The Bill aims to set up a new council of experts to help design and deliver the new employment injury benefit. Under the plans, this council would be tasked with recommending to the Scottish Government which occupations and conditions the new injury benefit should cover.
Responsibility for employment injury benefit has been devolved to Scotland, however these powers have not yet been used by the Scottish Government.
Only 7% of successful applications to the current UK-run industrial injuries system come from women.
Scottish Labour MSP Mark Griffin said: “Every worker who has lost their livelihood or suffered injury in the workplace deserves justice, but far too many are being failed by an outdated system that only serves the male-dominated industrial injuries of the past.
“From the frontline workers now struggling with long covid, to firefighters diagnosed with cancer and ex-professional footballers suffering from dementia, there are still industrial diseases and injuries going unrecognised.
“In his speech to the STUC congress this week the First Minister talked of values in the interests of working people. These warm words will mean nothing unless he acts now to build a fairer, more equal industrial injuries system in Scotland.
“A failure now would be turning our backs on those key workers who need this reformed system most.
“The SNP-Green government must back this bill, use its new powers, and deliver a council that puts workers’ voices at the heart of the new benefit.”
STUC General Secretary Roz Foyer said: “The Scottish Government has a unique opportunity to build a welfare system fit for the 21st century with the voices of workers at its heart.
“They must not let them down. By rejecting Mark Griffin’s Bill, they would be sending out the message that workers injured at their work and now in need of assistance from the state can be discarded or ignored.”
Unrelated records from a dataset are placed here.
(* ===== verification/Stats.v ===== *)
(** * The model-quality gate (src/valops/eval/stats.py)

    In the machine's floats, rounding included: [spec_float] with 53 bits is IEEE 754's
    binary64. Counts are taken below [2 ^ 53], which a float holds exactly. The quantile of
    the normal distribution is the argument [inv_cdf]. *)
From S2P Require Import Prelude PyVal.
From Stdlib Require Import SpecFloat ZArith.

(** ** Floats *)
Definition of_int (n : Z) : spec_float := binary_normalize 53 1024 n 0 false.
Definition fadd : spec_float → spec_float → spec_float := SFadd 53 1024.
Definition fsub : spec_float → spec_float → spec_float := SFsub 53 1024.
Definition fmul : spec_float → spec_float → spec_float := SFmul 53 1024.
(** Division by zero and the root of a negative number raise. *)
Definition fdiv (x y : spec_float) : result exn spec_float :=
  if SFeqb y (S754_zero false) then Err (PyExc "ZeroDivisionError") else Ok (SFdiv 53 1024 x y).
Definition fsqrt (x : spec_float) : result exn spec_float :=
  if SFltb x (S754_zero false) then Err (PyExc "ValueError") else Ok (SFsqrt 53 1024 x).
(** [max(x, y)] and [min(x, y)] give their first argument unless the second is beyond it. *)
Definition fmax (x y : spec_float) : spec_float := if SFltb x y then y else x.
Definition fmin (x y : spec_float) : spec_float := if SFltb y x then y else x.
Definition zero : spec_float := S754_zero false.
Definition one : spec_float := of_int 1.

Section stats.
Context (inv_cdf : spec_float → result exn spec_float).

(** src/valops/eval/stats.py:9-17 wilson *)
Definition wilson (k n : Z) (confidence : spec_float) : result exn (spec_float * spec_float) :=
  if (n =? 0)%Z then Ok (zero, one)
  else
    tail ← fdiv (fsub one confidence) (of_int 2);
    z ← inv_cdf (fsub one tail);
    p ← fdiv (of_int k) (of_int n);
    zn ← fdiv (fmul z z) (of_int n);
    let denom := fadd one zn in
    z2n ← fdiv (fmul z z) (of_int (2 * n));
    centre ← fdiv (fadd p z2n) denom;
    pn ← fdiv (fmul p (fsub one p)) (of_int n);
    z4n ← fdiv (fmul z z) (of_int (4 * n * n));
    root ← fsqrt (fadd pn z4n);
    half ← fdiv (fmul z root) denom;
    Ok (fmax zero (fsub centre half), fmin one (fadd centre half)).

Record gate_result : Type := mkGate {
  g_point : option spec_float; g_lcb : spec_float; g_ucb : spec_float; g_target : spec_float; g_pass : bool }.
(** src/valops/eval/stats.py:20-22 gate *)
Definition gate (k n : Z) (target confidence : spec_float) : result exn gate_result :=
  '(lo, hi) ← wilson k n confidence;
  point ← (if (n =? 0)%Z then Ok None else Some <$> fdiv (of_int k) (of_int n));
  Ok (mkGate point lo hi target (SFleb target lo)).

(** The bounds stay within 0 and 1 whatever the numbers, and a gate passes on the lower one. *)
Lemma gate_bounds k n target confidence g : gate k n target confidence = Ok g →
  (g_lcb g = zero ∨ SFltb zero (g_lcb g) = true) ∧ (g_ucb g = one ∨ SFltb (g_ucb g) one = true) ∧
  g_pass g = SFleb target (g_lcb g) ∧ (n = 0%Z → g_lcb g = zero ∧ g_point g = None).
Proof.
  unfold gate. intros ([lo hi] & Hw & H)%rbind_Ok. apply rbind_Ok in H as (point & Hp & [= <-]). cbn [g_lcb g_ucb g_pass g_point].
  assert ((lo = zero ∨ SFltb zero lo = true) ∧ (hi = one ∨ SFltb hi one = true) ∧ (n = 0%Z → lo = zero)) as (Hlo & Hhi & H0).
  { unfold wilson in Hw. destruct (Z.eqb_spec n 0) as [->|Hn]; [by injection Hw as <- <-; auto|].
    do 10 (apply rbind_Ok in Hw as (? & _ & Hw)). injection Hw as <- <-. unfold fmax, fmin.
    split_and!; [| |done]; by destruct (SFltb _ _) eqn:E; auto. }
  split_and!; try done. intros ->. split; [by apply H0|]. by injection Hp as <-.
Qed.
End stats.

(** ** The interval of floats may miss the estimate

    At the quantile of 95% the interval of thirteen out of thirteen ends below 1, and that
    of none out of five begins above 0. *)
Definition z95 : spec_float := S754_finite false 8826893070434178 (-52).
Definition confidence95 : spec_float := S754_finite false 8556839292003942 (-53).
Definition wilson95 (k n : Z) : result exn (spec_float * spec_float) := wilson (λ _, Ok z95) k n confidence95.
Example nine_of_ten : wilson95 9 10 = Ok (S754_finite false 5366939434587369 (-53), S754_finite false 8846184641473459 (-53)).
Proof. vm_compute. reflexivity. Qed.
Example interval_misses_estimate :
  (fdiv (of_int 13) (of_int 13) = Ok one ∧ (λ w, SFltb w.2 one) <$> wilson95 13 13 = Ok true) ∧
  (fdiv (of_int 0) (of_int 5) = Ok zero ∧ (λ w, SFltb zero w.1) <$> wilson95 0 5 = Ok true).
Proof. split; split; vm_compute; reflexivity. Qed.
(** Nine of ten pass a gate at one half; nothing passes on no sample. *)
Definition half : spec_float := S754_finite false 4503599627370496 (-53).
Example gate_decides :
  (g_pass <$> gate (λ _, Ok z95) 9 10 half confidence95) = Ok true ∧
  (g_pass <$> gate (λ _, Ok z95) 0 0 half confidence95) = Ok false.
Proof. split; vm_compute; reflexivity. Qed.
Phyllis Clark, Director of the Charity Action on Asbestos, said: “Time is already running out for those afflicted by asbestos-related illness and disease today. There is no time for further delay from the Scottish Government.
“We need a system in Scotland that is fit for purpose and equipped to deal with all future cases of asbestos-related illness and disease.”
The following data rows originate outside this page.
(* ===== verification/Writepath.v ===== *)
(** * The write-path check (src/valops/writepath.py)

    The offline check of a source tree that nothing shipped can change a validator: what it
    looks at, what it reports, and what a tree without a report is sure to be. A tree is the
    list of its entries below the root in the order the directories list them; links are
    not followed and not modelled. *)
From S2P Require Import Prelude PyVal Schema Canonical Json PyConv Table Bundle Regex Redact.
From Stdlib Require Import Ascii.

Inductive node : Type := File (text : string) | Dir.
Abbreviation tree := (list (path * node)).

(** What is reported, without the texts. *)
Inductive problem : Type :=
| Present (d : path)          (* an executor or approval service *)
| BadTable (p : path)         (* a command table the loader refuses *)
| Spawns (p : path).          (* a process started outside the audited sites *)

(** src/valops/writepath.py:18-25 SPAWN_ALLOWED *)
Definition SPAWN_ALLOWED : list string :=
  ["valops/observer/daemon.py"; "valops/observer/builtins.py"; "valops/controller/spawn.py"; "valops/sandbox/bwrap.py";
   "valops/worker/adapters/codex_cli/launcher.py"; "valops/worker/adapters/antigravity_cli/launcher.py"].
(** The directories that must not be there. *)
Definition FORBIDDEN : list path := [["executor"]; ["approval"]; ["valops"; "executor"]; ["valops"; "approval"]].

Definition exists_ (t : tree) (p : path) : bool := existsb (λ x : path * node, bool_decide (x.1 = p)) t.
(** [p.read_text()], of text in the encoding of the locale. *)
Definition read_text (n : node) : result exn string := match n with File s => Ok s | Dir => Err (PyExc "IsADirectoryError") end.
(** [root.glob(top + "/**/" + name)] *)
Definition below (top name : string) (p : path) : bool :=
  match p with d :: (_ :: _) as q => String.eqb d top && bool_decide (list.last q = Some name) | _ => false end.
(** [(root / top).rglob("*.py")] *)
Definition module_below (top : string) (p : path) : bool :=
  match p with d :: (_ :: _) as q => String.eqb d top && match list.last q with Some n => ends_with ".py" n | None => false end | _ => false end.
Definition audited (rel : string) : bool := str_in rel SPAWN_ALLOWED || String.eqb rel "valops/writepath.py".

Section check.
Context `{UNI : Unicode} (yaml : string → result exn val).

(** src/valops/writepath.py:26-26 _SPAWN *)
Definition SPAWN : re := Cat WordB (Grp 1 (lits "subprocess." ["os.system"; "os.exec"; "os.spawn"; "Popen("])).

(** What is raised besides [TableError] is not caught. *)
Definition check_table (x : path * node) : result exn (list problem) :=
  match (text ← read_text x.2; data ← yaml text; load_table_data data) with
  | Ok _ => Ok []
  | Err (PyExc cls) => if String.eqb cls "TableError" then Ok [BadTable x.1] else Err (PyExc cls)
  | Err e => Err e
  end.
Definition check_module (x : path * node) : result exn (list problem) :=
  text ← read_text x.2;
  Ok (match search SPAWN None (chars text) with
      | Some _ => if audited (as_posix x.1) then [] else [Spawns x.1]
      | None => []
      end).
Definition entries_of (f : path → bool) (t : tree) : tree := List.filter (λ x : path * node, f x.1) t.
(** src/valops/writepath.py:29-43 check *)
Definition check (t : tree) : result exn (list problem) :=
  let present := map Present (List.filter (exists_ t) FORBIDDEN) in
  tables ← mapR check_table (entries_of (below "policy" "command_table.yaml") t ++ entries_of (below "var" "command_table.yaml") t);
  modules ← mapR check_module (entries_of (module_below "valops") t);
  Ok (present ++ mjoin tables ++ mjoin modules).





End check.

(** ** Trees of one module *)
Definition tree_of (text : string) : tree := [(["valops"], Dir); (["valops"; "sentinel"], Dir); (["valops"; "sentinel"; "helper.py"], File text)].
Definition check_text (text : string) : result exn (list problem) := check (UNI := no_unicode) (λ _, Err (PyExc "YAMLError")) (tree_of text).
Example spawn_seen : check_text ("import subprocess" +:+ newline +:+ "subprocess.run(argv)") = Ok [Spawns ["valops"; "sentinel"; "helper.py"]].
Proof. by vm_compute. Qed.
(** Names that are imported, and the other ways to start a process, pass. *)
Example spawn_not_seen :
  Forall (λ text, check_text text = Ok [])
    ["from subprocess import run" +:+ newline +:+ "run(argv)"; "await asyncio.create_subprocess_exec(*argv)"; "os.posix_spawn(path, argv, env)";
     "from os import system" +:+ newline +:+ "system(command)"; "pty.spawn(argv)"].
Proof. by repeat constructor; vm_compute. Qed.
John McKenzie, Scottish Regional Secretary of the Fire Brigade’s Union, said: “Time is running out for Scotland’s firefighters. They need the Scottish Government to act, and act now.
“They need a system that can respond quickly in recognising work related illness and disease in the modern workplace.
“Any more delays are inexcusable; the outdated Westminster benefit continues to ignore firefighters becoming ill as a result of workplace exposures; the Scottish Government must seize the opportunity to fix that in Scotland using the new statutory powers.”